I’m aware that there are a lot of female distance runners who struggle with their weight and eating disorders. This is something that I’ve struggled with in the past and even though I know I’d never go down that road again, to be honest I think it’s something that might always be a weakness just because of my personality type, my discipline and drive to get the most out of myself. This has come against me in the past because what I thought were just habits of a strict, disciplined athlete were actually leading to destructive behaviour. Now I make sure that my thought patterns are aligned with what I want to achieve because my thought patterns and how I perceive myself will always result in either making wise or unwise decisions about my training and nutrition. I know that if my thought patterns are negative and fearful, this can lead to making unwise decisions about my nutrition and my training.

A lot of girls (including me when I was younger) fall into the trap of thinking that lighter will be faster, and it will be, for a very short period of time, before your body breaks down. I don’t know one girl who has ever flirted with lack of calories and gotten away without getting injured. Not one. It’s important for girls to know that sure it’s good to be lean, but lean doesn’t mean skeletal, it means strong and robust. At the end of the day if you watch all of the big championship races, it’s the ones who have the strength and power to kick at the end of a race who will win! But the only way you’re going to be able to kick is if you have strength and power and the only way to achieve that is to give your body what it needs to achieve the muscle you need to have that change in pace.

I would encourage any athlete who is struggling with this (and there is no shame in it by the way; it is very common) to see a psychologist and a dietician. Making yourself accountable to people is super important to turning the corner in any bad habit you have developed as result of negative thought patterns or disillusions about what it takes to improve in running.
Pictures: Thanks to jonathanwellings.com

What is a typical training week for you?

Monday- 2 easy runs plus gym
Tuesday- AM easy cross training (usually bike or elliptical)
PM-Track session
Wednesday- AM 60-70mins recovery run
PM. gym
Thursday- 2 easy runs or one longer run
Friday- threshold run with a few hill strides at the end
PM- gym
Saturday- rest
Sunday- long run -90mins -1hour 45

Anything else you think that runnerstribe readers might be interested in?

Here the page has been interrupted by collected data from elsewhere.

(* ===== verification/Calendar.v ===== *)
(** * Dates and times of day

    The proleptic Gregorian calendar of [chrono::NaiveDate] and the
    [DateTime<Utc>] values the program builds and takes apart: a date is a
    number of days since 1970-01-01, an instant a number of nanoseconds.
    The conversions are closed formulas; [civil_from_days_next] says that
    they are the calendar. *)
From S2P Require Import Prelude Words Text.
Open Scope Z_scope.

Definition DAY_NS : Z := 86400 * SECS.

Definition is_leap (y : Z) : bool :=
  (y mod 4 =? 0) && (negb (y mod 100 =? 0) || (y mod 400 =? 0)).

Definition days_in_month (y m : Z) : Z :=
  if m =? 2 then if is_leap y then 29 else 28
  else if (m =? 4) || (m =? 6) || (m =? 9) || (m =? 11) then 30 else 31.

Definition valid_date (y m d : Z) : bool :=
  (1 <=? m) && (m <=? 12) && (1 <=? d) && (d <=? days_in_month y m).

(** Years start in March: a leap day is the last day of its year. *)
Definition day_of_era (yoe m d : Z) : Z :=
  let doy := (153 * (if m <=? 2 then m + 9 else m - 3) + 2) / 5 + d - 1 in
  yoe * 365 + yoe / 4 - yoe / 100 + doy.

Definition days_from_civil (y m d : Z) : Z :=
  let y' := if m <=? 2 then y - 1 else y in
  y' / 400 * 146097 + day_of_era (y' mod 400) m d - 719468.

(** Year (from March) in the era, month and day of a day of the era. *)
Definition civil_of_doe (doe : Z) : Z * Z * Z :=
  let yoe := (doe - doe / 1460 + doe / 36524 - doe / 146096) / 365 in
  let doy := doe - (365 * yoe + yoe / 4 - yoe / 100) in
  let mp := (5 * doy + 2) / 153 in
  (yoe, if mp <? 10 then mp + 3 else mp - 9, doy - (153 * mp + 2) / 5 + 1).

Definition civil_from_days (z : Z) : Z * Z * Z :=
  let z := z + 719468 in
  let '(yoe, m, d) := civil_of_doe (z mod 146097) in
  (yoe + z / 146097 * 400 + (if m <=? 2 then 1 else 0), m, d).

(** [NaiveDate::from_ymd_opt], as its number of days *)
Definition from_ymd_opt (y m d : Z) : option Z :=
  if valid_date y m d then Some (days_from_civil y m d) else None.

(** [NaiveDate::and_hms_opt] and [and_utc]: the instant. *)
Definition and_hms_opt (day h mi s : Z) : option Z :=
  if (h <? 24) && (mi <? 60) && (s <? 60)
  then Some (day * DAY_NS + (h * 3600 + mi * 60 + s) * SECS) else None.

(** [DateTime::date_naive] *)
Definition date_naive (t : Z) : Z := t / DAY_NS.

(** Second of the day. *)
Definition second_of_day (t : Z) : Z := (t mod DAY_NS) / SECS.

(** [n] digits at least, with leading zeros. *)
Fixpoint zeros (n : nat) : string :=
  match n with O => EmptyString | S n' => "0" +:+ zeros n' end.
Definition pad (n : nat) (z : Z) : string :=
  zeros (n - String.length (pretty z)) +:+ pretty z.

(** [%Y]: years outside 0 to 9999 carry a sign. *)
Definition format_year (y : Z) : string :=
  if (0 <=? y) && (y <=? 9999) then pad 4 y
  else if y <? 0 then "-" +:+ pad 4 (- y) else "+" +:+ pad 4 y.

(** [DateTime::format] with "%Y-%m-%dT%H:%M:%SZ" *)
Definition format_utc (t : Z) : string :=
  let '(y, m, d) := civil_from_days (date_naive t) in
  let s := second_of_day t in
  format_year y +:+ "-" +:+ pad 2 m +:+ "-" +:+ pad 2 d +:+ "T" +:+ pad 2 (s / 3600) +:+ ":" +:+
  pad 2 (s / 60 mod 60) +:+ ":" +:+ pad 2 (s mod 60) +:+ "Z".

(** ** The formulas are the calendar *)

Definition next_day (c : Z * Z * Z) : Z * Z * Z :=
  let '(y, m, d) := c in
  if d <? days_in_month y m then (y, m, d + 1)
  else if m <? 12 then (y, m + 1, 1)
  else (y + 1, 1, 1).

(** Days of an era before a year of it, in years from March. *)
Definition year_start (yoe : Z) : Z := yoe * 365 + yoe / 4 - yoe / 100.
Definition year_of_doe (doe : Z) : Z := (doe - doe / 1460 + doe / 36524 - doe / 146096) / 365.
Definition year_end (yoe : Z) : Z := if yoe =? 399 then 146097 else year_start (yoe + 1).

Fixpoint check_from (n : nat) (p : Z -> bool) (i : Z) : bool :=
  match n with
  | O => true
  | S n' => p i && check_from n' p (i + 1)
  end.

Lemma check_from_all n p i j : check_from n p i = true -> i <= j < i + Z.of_nat n -> p j = true.
Proof.
  revert i. induction n as [|n IH]; intros i Hc Hj; [lia|].
  simpl in Hc. apply andb_true_iff in Hc as [H1 H2].
  destruct (decide (j = i)) as [->|]; [done|]. apply (IH (i + 1)); [done|lia].
Qed.

Lemma year_of_doe_mono a b : 0 <= a <= b -> b < 146097 -> year_of_doe a <= year_of_doe b.
Proof.
  intros Hab Hb. unfold year_of_doe. apply Z.div_le_mono; [lia|].
  assert (Hstep : forall n, a <= n < 146096 ->
    n - n / 1460 + n / 36524 - n / 146096 <=
    (n + 1) - (n + 1) / 1460 + (n + 1) / 36524 - (n + 1) / 146096).
  { intros n Hn. Z.to_euclidean_division_equations. lia. }
  assert (Hind : forall k : nat, a + Z.of_nat k < 146097 ->
    a - a / 1460 + a / 36524 - a / 146096 <=
    (a + Z.of_nat k) - (a + Z.of_nat k) / 1460 + (a + Z.of_nat k) / 36524
      - (a + Z.of_nat k) / 146096).
  { induction k as [|k IH]; intros Hk; [rewrite Z.add_0_r; lia|].
    etransitivity; [apply IH; lia|].
    replace (a + Z.of_nat (S k)) with (a + Z.of_nat k + 1) by lia. apply Hstep. lia. }
  specialize (Hind (Z.to_nat (b - a))). rewrite Z2Nat.id in Hind by lia.
  replace (a + (b - a)) with b in Hind by lia. apply Hind. lia.
Qed.

Lemma year_of_doe_ends yoe : 0 <= yoe < 400 ->
  year_of_doe (year_start yoe) = yoe /\ year_of_doe (year_end yoe - 1) = yoe /\
  0 <= year_start yoe < year_end yoe /\ year_end yoe <= 146097 /\
  year_end yoe - year_start yoe = (if is_leap (yoe + 1) then 366 else 365).
Proof.
  intros H.
  assert (Hc : check_from 400 (fun y => (year_of_doe (year_start y) =? y) &&
    (year_of_doe (year_end y - 1) =? y) && (0 <=? year_start y) &&
    (year_start y <? year_end y) && (year_end y <=? 146097) &&
    (year_end y - year_start y =? (if is_leap (y + 1) then 366 else 365))) 0 = true)
    by (vm_compute; reflexivity).
  pose proof (check_from_all _ _ _ yoe Hc ltac:(lia)) as Hy. cbv beta in Hy. breflect. lia.
Qed.

(** A day of the era is a day of one of its years. *)
Lemma year_of_doe_spec doe : 0 <= doe < 146097 ->
  let yoe := year_of_doe doe in
  0 <= yoe < 400 /\ year_start yoe <= doe < year_end yoe.
Proof.
  intros Hd yoe.
  assert (Hy : 0 <= yoe < 400).
  { split; [unfold yoe, year_of_doe; Z.to_euclidean_division_equations; lia|].
    unfold yoe. pose proof (year_of_doe_mono doe 146096 ltac:(lia) ltac:(lia)) as Hm.
    change (year_of_doe 146096) with 399 in Hm. lia. }
  split; [done|]. destruct (year_of_doe_ends yoe Hy) as (E1 & E2 & H1 & H2 & _). split.
  - destruct (decide (year_start yoe <= doe)) as [|Hlt]; [done|exfalso].
    assert (Hyp : 0 < yoe) by (destruct (decide (yoe = 0)) as [E|]; [|lia];
      rewrite E in Hlt; change (year_start 0) with 0 in Hlt; lia).
    destruct (year_of_doe_ends (yoe - 1) ltac:(lia)) as (_ & E2' & _ & H2' & _).
    unfold year_end in E2', H2'. destruct (Z.eqb_spec (yoe - 1) 399); [lia|].
    replace (yoe - 1 + 1) with yoe in E2', H2' by lia.
    pose proof (year_of_doe_mono doe (year_start yoe - 1) ltac:(lia) ltac:(lia)). unfold yoe in *. lia.
  - destruct (decide (doe < year_end yoe)) as [|Hge]; [done|exfalso].
    unfold year_end in Hge. destruct (Z.eqb_spec yoe 399); [lia|].
    destruct (year_of_doe_ends (yoe + 1) ltac:(lia)) as (E1' & _ & H1' & _).
    pose proof (year_of_doe_mono (year_start (yoe + 1)) doe ltac:(lia) ltac:(lia)).
    unfold yoe in *. lia.
Qed.

(** Month and day of a day of the year. *)
Definition month_day (doy : Z) : Z * Z :=
  let mp := (5 * doy + 2) / 153 in
  (if mp <? 10 then mp + 3 else mp - 9, doy - (153 * mp + 2) / 5 + 1).
Definition day_of_year (m d : Z) : Z := (153 * (if m <=? 2 then m + 9 else m - 3) + 2) / 5 + d - 1.

(** Checked for the two lengths of a year; [m <= 2] is in the next one. *)
Definition check_doy (leap : bool) (doy : Z) : bool :=
  let '(m, d) := month_day doy in
  let len (m : Z) : Z := if (m =? 2) && leap then 29 else if m =? 2 then 28
    else if (m =? 4) || (m =? 6) || (m =? 9) || (m =? 11) then 30 else 31 in
  (1 <=? m) && (m <=? 12) && (1 <=? d) && (d <=? len m) && (day_of_year m d =? doy) &&
  bool_decide ((if d <? len m then (m, d + 1) else if m <? 12 then (m + 1, 1) else (1, 1)) =
    if doy + 1 <? (if leap then 366 else 365) then month_day (doy + 1) else (3, 1)).

Lemma check_doy_all (leap : bool) doy : 0 <= doy < (if leap then 366 else 365) ->
  check_doy leap doy = true.
Proof.
  intros H. destruct leap.
  - apply (check_from_all 366 (check_doy true) 0); [vm_compute; reflexivity|lia].
  - apply (check_from_all 365 (check_doy false) 0); [vm_compute; reflexivity|lia].
Qed.

Lemma is_leap_era y k : is_leap (y + k * 400) = is_leap y.
Proof.
  unfold is_leap.
  replace ((y + k * 400) mod 4) with (y mod 4) by (Z.to_euclidean_division_equations; lia).
  replace ((y + k * 400) mod 100) with (y mod 100) by (Z.to_euclidean_division_equations; lia).
  by rewrite Z.mod_add by lia.
Qed.

(** A date taken apart: era, year of the era, day of the year. *)
Lemma civil_from_days_split era yoe doy :
  0 <= yoe < 400 -> 0 <= doy < year_end yoe - year_start yoe ->
  civil_from_days (era * 146097 + year_start yoe + doy - 719468) =
  let '(m, d) := month_day doy in
  (yoe + era * 400 + (if m <=? 2 then 1 else 0), m, d).
Proof.
  intros Hy Hd. destruct (year_of_doe_ends yoe Hy) as (E1 & E2 & H1 & H2 & _).
  unfold civil_from_days. cbv zeta.
  replace (era * 146097 + year_start yoe + doy - 719468 + 719468)
    with (year_start yoe + doy + era * 146097) by lia.
  rewrite Z.mod_add, Z.div_add, Z.mod_small, Z.div_small by lia.
  assert (E : year_of_doe (year_start yoe + doy) = yoe).
  { pose proof (year_of_doe_mono (year_start yoe) (year_start yoe + doy) ltac:(lia) ltac:(lia)).
    pose proof (year_of_doe_mono (year_start yoe + doy) (year_end yoe - 1) ltac:(lia) ltac:(lia)).
    lia. }
  unfold civil_of_doe. fold (year_of_doe (year_start yoe + doy)). rewrite E. cbv zeta.
  replace (year_start yoe + doy - (365 * yoe + yoe / 4 - yoe / 100)) with doy
    by (unfold year_start; lia).
  unfold month_day. cbv zeta. done.
Qed.

Lemma day_split z : exists era yoe doy,
  z = era * 146097 + year_start yoe + doy - 719468 /\
  0 <= yoe < 400 /\ 0 <= doy < year_end yoe - year_start yoe.
Proof.
  set (doe := (z + 719468) mod 146097).
  assert (Hd : 0 <= doe < 146097) by (apply Z.mod_pos_bound; lia).
  destruct (year_of_doe_spec doe Hd) as [Hy Hs].
  exists ((z + 719468) / 146097), (year_of_doe doe), (doe - year_start (year_of_doe doe)).
  split; [|lia]. pose proof (Z.div_mod (z + 719468) 146097 ltac:(lia)). unfold doe in *. lia.
Qed.

(** What [check_doy] says of a split date. *)
Lemma month_day_spec era yoe doy m d :
  0 <= yoe < 400 -> 0 <= doy < year_end yoe - year_start yoe -> month_day doy = (m, d) ->
  let y := yoe + era * 400 + (if m <=? 2 then 1 else 0) in
  valid_date y m d = true /\ day_of_year m d = doy /\
  next_day (y, m, d) =
    if doy + 1 <? year_end yoe - year_start yoe then
      let '(m', d') := month_day (doy + 1) in
      (yoe + era * 400 + (if m' <=? 2 then 1 else 0), m', d')
    else (yoe + era * 400 + 1, 3, 1).
Proof.
  intros Hy Hd Hmd y. destruct (year_of_doe_ends yoe Hy) as (_ & _ & _ & _ & Hlen).
  rewrite Hlen in *. pose proof (check_doy_all _ doy Hd) as Hc. unfold check_doy in Hc.
  rewrite Hmd in Hc. cbv zeta in Hc.
  apply andb_true_iff in Hc as [Hc Hn]. apply bool_decide_eq_true in Hn.
  set (len := if (m =? 2) && is_leap (yoe + 1) then 29 else _) in Hc, Hn.
  assert (El : days_in_month y m = len).
  { unfold days_in_month, len, y. destruct (Z.eqb_spec m 2) as [->|]; [|done].
    change (2 <=? 2) with true. cbv iota.
    replace (yoe + era * 400 + 1) with (yoe + 1 + era * 400) by lia.
    rewrite is_leap_era. by destruct (is_leap (yoe + 1)). }
  assert (Hm3 : forall i, 0 < i < (if is_leap (yoe + 1) then 366 else 365) -> month_day i <> (3, 1)).
  { intros i Hi E. pose proof (check_doy_all _ i ltac:(split; [lia|apply Hi])) as Hi'.
    unfold check_doy in Hi'. rewrite E in Hi'. cbv zeta in Hi'. breflect.
    change (day_of_year 3 1) with 0 in *. lia. }
  unfold valid_date. rewrite El. clearbody len. breflect.
  split; [repeat (apply andb_true_iff; split); apply Z.leb_le; lia|]. split; [done|].
  unfold next_day. rewrite El. destruct (Z.ltb_spec (doy + 1) (if is_leap (yoe + 1) then 366 else 365))
    as [Hlt|Hge].
  - specialize (Hm3 (doy + 1) ltac:(lia)). destruct (month_day (doy + 1)) as [m' d'].
    destruct (d <? len); [by simplify_eq|].
    destruct (Z.ltb_spec m 12); simplify_eq; unfold y.
    + f_equal. f_equal. destruct (Z.leb_spec m 2), (Z.leb_spec (m + 1) 2); [lia| |lia|lia].
      assert (m = 2) as -> by lia. by destruct Hm3.
    + f_equal. f_equal. change (1 <=? 2) with true. destruct (Z.leb_spec m 2); lia.
  - destruct (d <? len); [simplify_eq; lia|]. destruct (m <? 12); [|done]. simplify_eq.
    assert (m = 2) as -> by lia. done.
Qed.

(** Dates are the days since the epoch. *)
Lemma days_from_civil_from_days z :
  let '(y, m, d) := civil_from_days z in valid_date y m d = true /\ days_from_civil y m d = z.
Proof.
  destruct (day_split z) as (era & yoe & doy & -> & Hy & Hd).
  rewrite civil_from_days_split by done. destruct (month_day doy) as [m d] eqn:Hmd.
  destruct (month_day_spec era yoe doy m d Hy Hd Hmd) as (Hv & Hdoy & _). split; [done|].
  unfold days_from_civil, day_of_era. cbv zeta.
  replace (if m <=? 2 then yoe + era * 400 + (if m <=? 2 then 1 else 0) - 1
    else yoe + era * 400 + (if m <=? 2 then 1 else 0)) with (yoe + era * 400)
    by (destruct (m <=? 2); lia).
  rewrite Z.div_add, Z.mod_add, Z.div_small, Z.mod_small by lia.
  unfold day_of_year, year_start in *. lia.
Qed.

(** The formulas count the days of the Gregorian calendar. *)
Lemma civil_from_days_next z :
  civil_from_days 0 = (1970, 1, 1) /\ civil_from_days (z + 1) = next_day (civil_from_days z).
Proof.
  split; [reflexivity|]. destruct (day_split z) as (era & yoe & doy & -> & Hy & Hd).
  rewrite civil_from_days_split by done. destruct (month_day doy) as [m d] eqn:Hmd.
  destruct (month_day_spec era yoe doy m d Hy Hd Hmd) as (_ & _ & ->).
  destruct (Z.ltb_spec (doy + 1) (year_end yoe - year_start yoe)) as [Hlt|Hge].
  - rewrite <- civil_from_days_split by lia. f_equal. lia.
  - unfold year_end in *. destruct (Z.eqb_spec yoe 399) as [->|Hne].
    + change (year_start 399) with 145731 in *.
      replace (era * 146097 + 145731 + doy - 719468 + 1)
        with ((era + 1) * 146097 + year_start 0 + 0 - 719468)
        by (change (year_start 0) with 0; lia).
      rewrite civil_from_days_split by (try done; vm_compute; by split). simpl. f_equal. f_equal. lia.
    + destruct (year_of_doe_ends (yoe + 1) ltac:(lia)) as (_ & _ & Hlt' & _).
      replace (era * 146097 + year_start yoe + doy - 719468 + 1)
        with (era * 146097 + year_start (yoe + 1) + 0 - 719468) by lia.
      rewrite civil_from_days_split by lia. simpl. f_equal. f_equal. lia.
Qed.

A team of people are setting up a foundation on behalf of Ugandan athlete Julius Achon who is training with me over the next few months. Julius grew up in war torn Northern Uganda and was kidnapped at the age of 12 by the LRA rebels. He escaped and overcame all odds to become a two-time Olympian and five time world championship representative. We are now setting up a foundation called “Love Mercy Uganda” to help support his efforts to rebuild his village in Northern Uganda after 20 years of war. Our work will include fundraising for a clinic and a school in the village and sponsoring orphans and children in the village to be clothed, fed and educated. Keep a look out for a new website coming soon with more information, events, and ways to support the fund.